Wherein, (δ X _k, δ Y, δ Z _k) be the correction step-length of user terminal location coordinate, for the general location coordinate of user terminal is to Navsat S _jdirection cosine:

$l_k^j=\frac{X^j-{X_k}^0}{{R_k}^j},m_k^j=\frac{Y^j-{Y_k}^0}{{R_k}^j},n_k^j=\frac{Z^j-{Z_k}^0}{{R_k}^j},$

R _k ^jfor the general location coordinate of user terminal is to Navsat S _jdistance:

R _k ^j＝[(X ^j-X _k ⁰) ²+(Y ^j-Y _k ⁰) ²+(Z ^j-Z _k ⁰) ²] ^1/2。
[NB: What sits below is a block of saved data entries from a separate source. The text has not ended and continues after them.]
Lemma inverse_block_swaps_tokens_on_command_bits_witness :
  String.length (encode10 98) = 10%nat /\
  binary_value (encode10 98) = Some 98 /\
  String.length (rfrawInverseCommand 98) = 24%nat /\
  rfrawInverseCommand 98 = "A0" ++ substitute "A0" "82" (encode10 98) ++ "83" /\
  rfrawInverseCommand 98 =
    "A0" ++ substitute "82" "A0" (complement (encode10 98)) ++ "83" /\
  rfrawInverseCommand 98 <> spec_inverse_block 98.
Proof.
  apply (inverse_block_swaps_tokens_on_command_bits 98); lia.
Defined.

(** Claim C3, as stated, fails for Fan Off (98): the binary string is
    [0001100010] and its complement [1110011101]; replacing in the
    complement [1] by [82] and [0] by [A0] gives the tokens of the
    command block, while line 364 produces the opposite token at every
    position. *)
Lemma inverse_block_of_complement_counterexample :
  encode10 98 = "0001100010" /\
  complement (encode10 98) = "1110011101" /\
  spec_inverse_block 98 = "A0828282A0A0828282A08283" /\
  rfrawInverseCommand 98 = "A0A0A0A08282A0A0A082A083" /\
  rfrawInverseCommand 98 <> spec_inverse_block 98.
Proof.
  repeat split; try reflexivity. discriminate.
Qed.

(* ================================================================= *)
(** * Properties of the command queue *)

(** Reduces the field accesses on updated records. *)
Ltac fields :=
  unfold got, log, setTimeout, set_inflight, set_commandQueue,
    set_pendingCommand, set_lightBrightness, set_fanSpeed in *;
  cbn [verbose rfbridge remote fanSpeed lightBrightness pendingCommand
       commandQueue inflight requests timers logged] in *.

Section QueueFacts.

Lemma pop_snoc {A : Type} (q : list A) (e : A) : pop (q ++ [e])%list = (Some e, q).
Proof.
  induction q as [|x q IH]; [reflexivity|].
  cbn [app pop]. rewrite IH.
  destruct (q ++ [e])%list eqn:E; [now destruct q | reflexivity].
Qed.

Lemma snoc_cases {A : Type} (l : list A) :
  l = [] \/ exists q e, l = (q ++ [e])%list.
Proof.
  induction l as [|x l _] using rev_ind; [now left | right; eauto].
Qed.

Variable a : Accessory.

(** The four ways through [runNextCommand]. *)
Lemma runNextCommand_pending :
  pendingCommand a = true -> runNextCommand a = a.
Proof. unfold runNextCommand. now intros ->. Qed.

Lemma runNextCommand_empty :
  commandQueue a = [] -> runNextCommand a = a.
Proof.
  unfold runNextCommand. intros ->. now destruct (pendingCommand a).
Qed.

Lemma runNextCommand_transmit (q : list Command) (e : Command) :
  pendingCommand a = false -> test_mode a = false ->
  commandQueue a = (q ++ [e])%list ->
  runNextCommand a = got e (set_pendingCommand true (set_commandQueue q a)).
Proof.
  unfold runNextCommand. intros -> Ht ->. rewrite pop_snoc. cbn [negb].
  replace (test_mode (set_commandQueue q a)) with (test_mode a) by reflexivity.
  now rewrite Ht.
Qed.

Lemma runNextCommand_test_mode (q : list Command) (e : Command) :
  pendingCommand a = false -> test_mode a = true ->
  commandQueue a = (q ++ [e])%list ->
  runNextCommand a = log (InfoTestMode e) (set_commandQueue q a).
Proof.
  unfold runNextCommand. intros -> Ht ->. rewrite pop_snoc. cbn [negb].
  replace (test_mode (set_commandQueue q a)) with (test_mode a) by reflexivity.
  now rewrite Ht.
Qed.

(** The configuration is read-only. *)
Lemma test_mode_runNextCommand : test_mode (runNextCommand a) = test_mode a.
Proof.
  unfold runNextCommand.
  destruct (pendingCommand a); cbn [negb]; [reflexivity|].
  destruct (pop (commandQueue a)) as [[e|] rest]; [|reflexivity].
  now destruct (negb (test_mode (set_commandQueue rest a))).
Qed.

End QueueFacts.

Lemma test_mode_addCommand (c : Z) (url : string) (a : Accessory) :
  test_mode (addCommand c url a) = test_mode a.
Proof. unfold addCommand. now rewrite test_mode_runNextCommand. Qed.

Lemma test_mode_sendCommand (arg : JSValue) (a : Accessory) :
  test_mode (sendCommand arg a) = test_mode a.
Proof.
  unfold sendCommand.
  destruct (strict_eq_number _ _ || _); [reflexivity|].
  destruct arg; try reflexivity;
    rewrite test_mode_addCommand; now destruct (verbose a).
Qed.

Section SingleFlight.

Lemma single_flight_cases (a : Accessory) :
  single_flight a = true <->
  (pendingCommand a = false /\ inflight a = []) \/
  (pendingCommand a = true /\ test_mode a = false /\ exists c, inflight a = [c]).
Proof.
  unfold single_flight. destruct (pendingCommand a); split.
  - intros H. apply andb_prop in H as [L T]. right.
    apply negb_true_iff in T. repeat split; trivial.
    destruct (inflight a) as [|c [|d l]]; try discriminate. now exists c.
  - intros [[H _] | (_ & T & c & ->)]; [discriminate|]. now rewrite T.
  - intros H. left. split; trivial. now destruct (inflight a).
  - intros [[_ ->] | (H & _)]; [reflexivity | discriminate].
Qed.

Lemma single_flight_length (a : Accessory) :
  single_flight a = true -> (List.length (inflight a) <= 1)%nat.
Proof.
  intros H. apply single_flight_cases in H as [[_ ->] | (_ & _ & c & ->)]; cbn; lia.
Qed.

Lemma single_flight_runNextCommand (a : Accessory) :
  single_flight a = true -> single_flight (runNextCommand a) = true.
Proof.
  intros H. destruct (pendingCommand a) eqn:P.
  - now rewrite runNextCommand_pending.
  - destruct (snoc_cases (commandQueue a)) as [E | (q & e & E)].
    + now rewrite runNextCommand_empty.
    + apply single_flight_cases in H as [[_ I] | (P' & _)]; [|congruence].
      destruct (test_mode a) eqn:T.
      * rewrite (runNextCommand_test_mode a q e P T E).
        apply single_flight_cases. left. fields. now split.
      * rewrite (runNextCommand_transmit a q e P T E).
        apply single_flight_cases. right. fields. rewrite I.
        repeat split; trivial. now exists e.
Qed.

Lemma single_flight_addCommand (c : Z) (url : string) (a : Accessory) :
  single_flight a = true -> single_flight (addCommand c url a) = true.
Proof. intros H. unfold addCommand. now apply single_flight_runNextCommand. Qed.

Lemma single_flight_sendCommand (arg : JSValue) (a : Accessory) :
  single_flight a = true -> single_flight (sendCommand arg a) = true.
Proof.
  intros H. unfold sendCommand.
  destruct (strict_eq_number _ _ || _); [assumption|].
  destruct arg; try assumption;
    apply single_flight_addCommand; now destruct (verbose a).
Qed.

Lemma single_flight_finally (c : Command) (o : Outcome) (a : Accessory) :
  single_flight (finally (then_catch c o (set_inflight [] a))) = true.
Proof.
  apply single_flight_runNextCommand.
  destruct o as [body | error]; cbn [then_catch]; [|reflexivity].
  now destruct (verbose (set_inflight [] a)).
Qed.

(** Under the invariant the only request that can settle is the single
    outstanding one. *)
Lemma settle_inversion (i : nat) (o : Outcome) (a a' : Accessory) :
  single_flight a = true -> settle i o a = Some a' ->
  exists c,
    i = 0%nat /\ inflight a = [c] /\ pendingCommand a = true /\
    test_mode a = false /\
    a' = finally (then_catch c o (set_inflight [] a)).
Proof.
  intros H S. unfold settle in S.
  apply single_flight_cases in H as [[_ I] | (P & T & c & I)]; rewrite I in S.
  - now destruct i.
  - destruct i as [|[|i]]; try discriminate.
    cbn in S. injection S as <-. now exists c.
Qed.

Lemma single_flight_step (e : Event) (a a' : Accessory) :
  single_flight a = true -> step a e = Some a' -> single_flight a' = true.
Proof.
  intros H S. destruct e as [arg | c url | | value | value | i o]; cbn in S.
  - injection S as <-. now apply single_flight_sendCommand.
  - injection S as <-. now apply single_flight_addCommand.
  - injection S as <-. now apply single_flight_runNextCommand.
  - injection S as <-. apply single_flight_sendCommand.
    now destruct (_ =? _)%float.
  - injection S as <-. apply single_flight_sendCommand.
    now destruct (_ =? _)%float.
  - destruct (settle_inversion i o a a' H S) as (c & _ & _ & _ & _ & ->).
    apply single_flight_finally.
Qed.

Lemma single_flight_run (events : list Event) :
  forall a a', single_flight a = true -> run a events = Some a' ->
               single_flight a' = true.
Proof.
  induction events as [|e rest IH]; intros a a' H R; cbn in R.
  - now injection R as <-.
  - destruct (step a e) as [a1|] eqn:S; [|discriminate].
    exact (IH a1 a' (single_flight_step e a a1 H S) R).
Qed.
7. method according to claim 6, is characterized in that, described step 5.3 is further comprising the steps:

Step 5.3.1, uses the known terms in linearizing pseudorange observation equation represent:

$v_k^{j,i}=l_k^j{\mathrm{\δX}}_k+m_k^j{\mathrm{\δY}}_k+n_k^j\mathrm{\δ}{Z}_k-b_k-L_k^{j,i},$

Wherein, $L_k^{j,i}={R_k}^j-{\mathrm{\ρ}}_k^{j,i}-c{\mathrm{\δt}}^j+{\mathrm{\δ\ρ}}_{k_n}^{j,i}+\mathrm{\δ}{\mathrm{\ρ}}_{k_P}^{j,i};$

Step 5.3.2, is write above formula as matrix form:

V＝AX-L，

Wherein, X is undetermined parameter vector:

X＝[δX _kδY _kδZ _kb _k] ^T，

A is the matrix of coefficients of undetermined parameter:

$A=\left[\begin{array}{c}{\left[\begin{array}{cccc}{l}_k^1& m_k^1& n_k^1& -1\\ ...& ...& ...& ...\\ l_k^1& m_k^1& n_k^1& -1\end{array}\right]}_{(N_1\×4)}\\ {\left[\begin{array}{cccc}{l}_k^2& m_k^2& n_k^2& -1\\ ...& ...& ...& ...\\ l_k^2& m_k^2& n_k^2& -1\end{array}\right]}_{(N_2\×4)}\\ ............\\ ............\\ {\left[\begin{array}{cccc}{l}_k^j& m_k^j& n_k^j& -1\\ ...& ...& ...& ...\\ l_k^j& m_k^j& n_k^j& -1\end{array}\right]}_{(N_j\×4)}\\ ............\\ ............\\ {\left[\begin{array}{cccc}{l}_k^M& m_k^M& n_k^M& -1\\ ...& ...& ...& ...\\ l_k^M& m_k^M& n_k^M& -1\end{array}\right]}_{(N_M\×)}\end{array}\right],$

Each Navsat S _ja corresponding N in matrix A _jthe submatrix that row 4 arranges,

L is constant term vector:

$L={\left[\begin{array}{ccccccccccc}{L}_k^{\mathrm{1,1}}& ...& L_k^{1,N_1}& L_k^{\mathrm{2,1}}& ...& L_k^{2,N_2}& ...& ...& L_k^{M,1}& ...& L_k^{M,N_M}]\end{array}\right]}^T,$

V is stochastic error vector:

$V={\left[\begin{array}{ccccccccccc}{v}_k^{\mathrm{1,1}}& ...& v_k^{1,N_1}& v_k^{\mathrm{2,1}}& ...& v_k^{2,N_2}& ...& ...& v_k^{M,1}& ...& v_k^{M,N_M}]\end{array}\right]}^T;$

Step 5.3.3, utilizes the linearization pseudorange observation equation of least square method solution matrix form, obtains undetermined parameter vector X:

X＝(A ^TA)- ¹A ^TL。

8. method according to claim 1, is characterized in that, described user terminal is fixed terminal or mobile terminal, and described fixed terminal is fixed satellite receiving equipment, and described mobile terminal is vehicle-mounted, boat-carrying or hand-held receiving equipment.